Trash Company Finds $25,000 Stashed in a Discarded Freezer and Tracks Down Owners to Return Cold Hard Cash


There’s plenty a humorous tale to prove the adage “one man’s trash is another man’s treasure,” but when one Ohio family accidentally threw their grandma’s treasure into the trash, it was no laughing matter.

Unbeknownst to her relatives, the canny granny had stashed $25,000 in cold hard cash in her freezer. While tidying up the kitchen, her erstwhile kinfolk accidentally tossed out the tidy sum along with the outdated frozen veggies.

It was only after the fact that the elderly woman remembered to warn her family not to misplace the envelope with the money in it, but by then, it was too late. The garbage had already been collected and her nest egg was on its way to the city landfill.

Frantic, the family reached out to Republic Solid Waste Services to see if there was any way their grandma’s missing savings could be retrieved.

It would all depend, they learned, on whether or not the truck had already arrived at the landfill. Had the truck offloaded at the dumpsite, it would have been a lost cause.

“The bulldozers… immediately start smoothing it out, pushing it into the hill, dropping dirt on it and start covering up the process of the landfill,” Republic operations supervisor Gary Capan told Cleveland’s ABC News-5. “…We do that in a nonstop process [so] if it got dropped there, there’s no finding it anymore.”

Luckily, Capan was able to track down the driver who had yet to make the drop-off. The truck was diverted to a nearby recycling center where its six-ton cargo of garbage was disgorged on the tarmac, and a crew of 10 stalwart workers immediately began sifting through the mountain of refuse in search of the buried booty.
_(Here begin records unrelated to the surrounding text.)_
(* ===== verification/Handlers.v ===== *)
(** * The POST handlers of /oic/sec/pstat and /oic/sec/doxm

    [HandlePstatPostRequest] and [PstatEntityHandler] ([sec/svrs/pstatresource.c]),
    [HandleDoxmPostRequest] and [DoxmEntityHandler] ([sec/svrs/doxmresource.c]): the
    requests that move a device through its onboarding states.  Each handler is
    split into the part that decides on a result and the response to it. *)

From S2P Require Import Prelude.
From S2P Require Import Status.
From S2P Require Import SrmUtility.
From S2P Require Import Cbor.
From S2P Require Import PsInterface.
From S2P Require Import Svr.
From S2P Require Import Pstat.
From S2P Require Import Doxm.
From S2P Require Import Acl.
From S2P Require Import Cred.
From S2P Require Import ResourceManager.
From S2P Require Import Dos.
Import SrmUtility Cbor PsInterface Svr Pstat Doxm Acl Cred ResourceManager Dos.

Module Handlers.

Open Scope m_scope.

Section handlers.
Context {L : CborLib} {W : Type} {ST : Storage W} {P : Platform W} {CT : CoapTokens}
  {U : UtList}.
Implicit Type s : SVR W.

(** ** Provisioning status *)

(** Everything but [dos] is written before the state is changed.  [ehRet] is what
    the request ends with when the status cannot be stored. *)
Definition store_pstat (ehRet : OCEntityHandlerResult) : M (SVR W) OCEntityHandlerResult :=
  let! p := gets pstat in
  let! ok := Pstat.UpdatePersistentStorage p in
  ret (if ok : bool then OC_EH_OK else ehRet).

Definition change_dos (state : Z) : M (SVR W) OCEntityHandlerResult :=
  let! stateChangeResult := SetDosState state in
  match stateChangeResult with
  | OC_STACK_OK => store_pstat OC_EH_OK
  | OC_STACK_FORBIDDEN_REQ => ret OC_EH_NOT_ACCEPTABLE
  | _ => ret OC_EH_INTERNAL_SERVER_ERROR
  end.

Definition write_pstat (new p : OicSecPstat_t) : OicSecPstat_t :=
  set_p_rownerID (p_rownerID new) (set_tm (p_tm new) (set_om (p_om new) p)).

(** The bits of [cm] that a new [tm] clears are cleared in the parsed copy only,
    which is not read again. *)
Definition update_pstat (req : request) : M (SVR W) OCEntityHandlerResult :=
  let! g := gets pstat in
  match req_payload req, g with
  | Some payload, Some g =>
      let! (r, new, roParsed) := CBORPayloadToPstatBin payload true (p_state g) in
      match new with
      | None => ret OC_EH_ERROR
      | Some new =>
          if negb (is_ok r) then ret OC_EH_ERROR
          else if roParsed : bool then ret OC_EH_NOT_ACCEPTABLE
          else if negb (existsb (fun sm => sm =? p_om new) (p_sm g)) then ret OC_EH_BAD_REQ
          else
            modify (upd_pstat (write_pstat new)) ;;;
            let! cur := gets pstat in
            let! cur := demand cur in
            if negb (p_state new =? p_state cur) then change_dos (p_state new)
            else store_pstat OC_EH_ERROR
      end
  | _, _ => ret OC_EH_ERROR
  end.

Definition HandlePstatPostRequest (req : request) : M (SVR W) OCEntityHandlerResult :=
  let! ehRet := update_pstat req in respond ehRet [].

(** [flag] is [flag & OC_REQUEST_FLAG]. *)
Definition PstatEntityHandler (flag : bool) (req : request) : M (SVR W) OCEntityHandlerResult :=
  if flag then
    match req_method req with
    | OC_REST_GET => HandlePstatGetRequest req
    | OC_REST_POST => HandlePstatPostRequest req
    | _ => respond OC_EH_ERROR []
    end
  else ret OC_EH_ERROR.

(** ** Device ownership *)

Definition HandleDoxmPostRequestUpdatePS (fACE : bool) : M (SVR W) OCEntityHandlerResult :=
  let! d := gets doxm in
  let! ok := Doxm.UpdatePersistentStorage d in
  if ok : bool then
    if fACE then
      let! r := UpdateDefaultSecProvACE in ret (if is_ok r then OC_EH_OK else OC_EH_ERROR)
    else ret OC_EH_OK
  else ret OC_EH_ERROR.

Definition update_doxm (req : request) : M (SVR W) OCEntityHandlerResult :=
  let! g := gets doxm in
  match req_payload req, g with
  | Some payload, Some g =>
      let! dos := GetDos in
      match dos with
      | None => ret OC_EH_INTERNAL_SERVER_ERROR
      | Some (state, _) =>
          if (DOS_RESET =? state) || (DOS_RFNOP =? state) then ret OC_EH_NOT_ACCEPTABLE
          else
            let! res := CBORPayloadToDoxmBin payload true state in
            match res with
            | inl _ => ret OC_EH_INTERNAL_SERVER_ERROR
            | inr (newDoxm, roParsed, oxmselParsed) =>
                if roParsed : bool then ret OC_EH_NOT_ACCEPTABLE
                else if negb (ValidateOxmsel (d_oxm g) (d_oxmSel newDoxm))
                then ret OC_EH_NOT_ACCEPTABLE
                else
                  modify (upd_doxm (DoxmUpdateWriteableProperty newDoxm)) ;;;
                  let! ehRet :=
                    if oxmselParsed && (DOS_RFOTM =? state)
                    then StartOwnershipTransfer newDoxm (req_adapter req) else ret OC_EH_OK in
                  if eh_ok ehRet then HandleDoxmPostRequestUpdatePS false else ret ehRet
            end
      end
  | _, _ => ret OC_EH_INTERNAL_SERVER_ERROR
  end.

Definition HandleDoxmPostRequest (req : request) : M (SVR W) OCEntityHandlerResult :=
  let! ehRet := update_doxm req in respond ehRet [].

Definition DoxmEntityHandler (flag : bool) (req : request) : M (SVR W) OCEntityHandlerResult :=
  if flag then
    match req_method req with
    | OC_REST_GET => HandleDoxmGetRequest req
    | OC_REST_POST => HandleDoxmPostRequest req
    | _ => respond OC_EH_ERROR []
    end
  else ret OC_EH_ERROR.

End handlers.

End Handlers.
And find it they did—in record time.

“[I] couldn’t believe it took 10 minutes and actually, I said, ‘Man, it looks just like that,’ pulled it off, opened it up and there was the package inside with the money. They (the family) were so happy, they were tearing up,” Dan Schoewe, operations manager at the recycling center told News-5. “It’s rare that we can find something for somebody, so this is like the biggest one I’ve seen in 30 years.”

While we’re glad this story has a happy ending, a word of warning to the well-meaning de-clutters of the world: elderly people often have a habit of squirreling money and other valuables away in the oddest places, so if helping clear out a loved one’s residence is on your to-do list, be sure to proceed with caution.

Since “greens” from the U.S. Mint generally have no expiration date, it would be a sin to throw them out.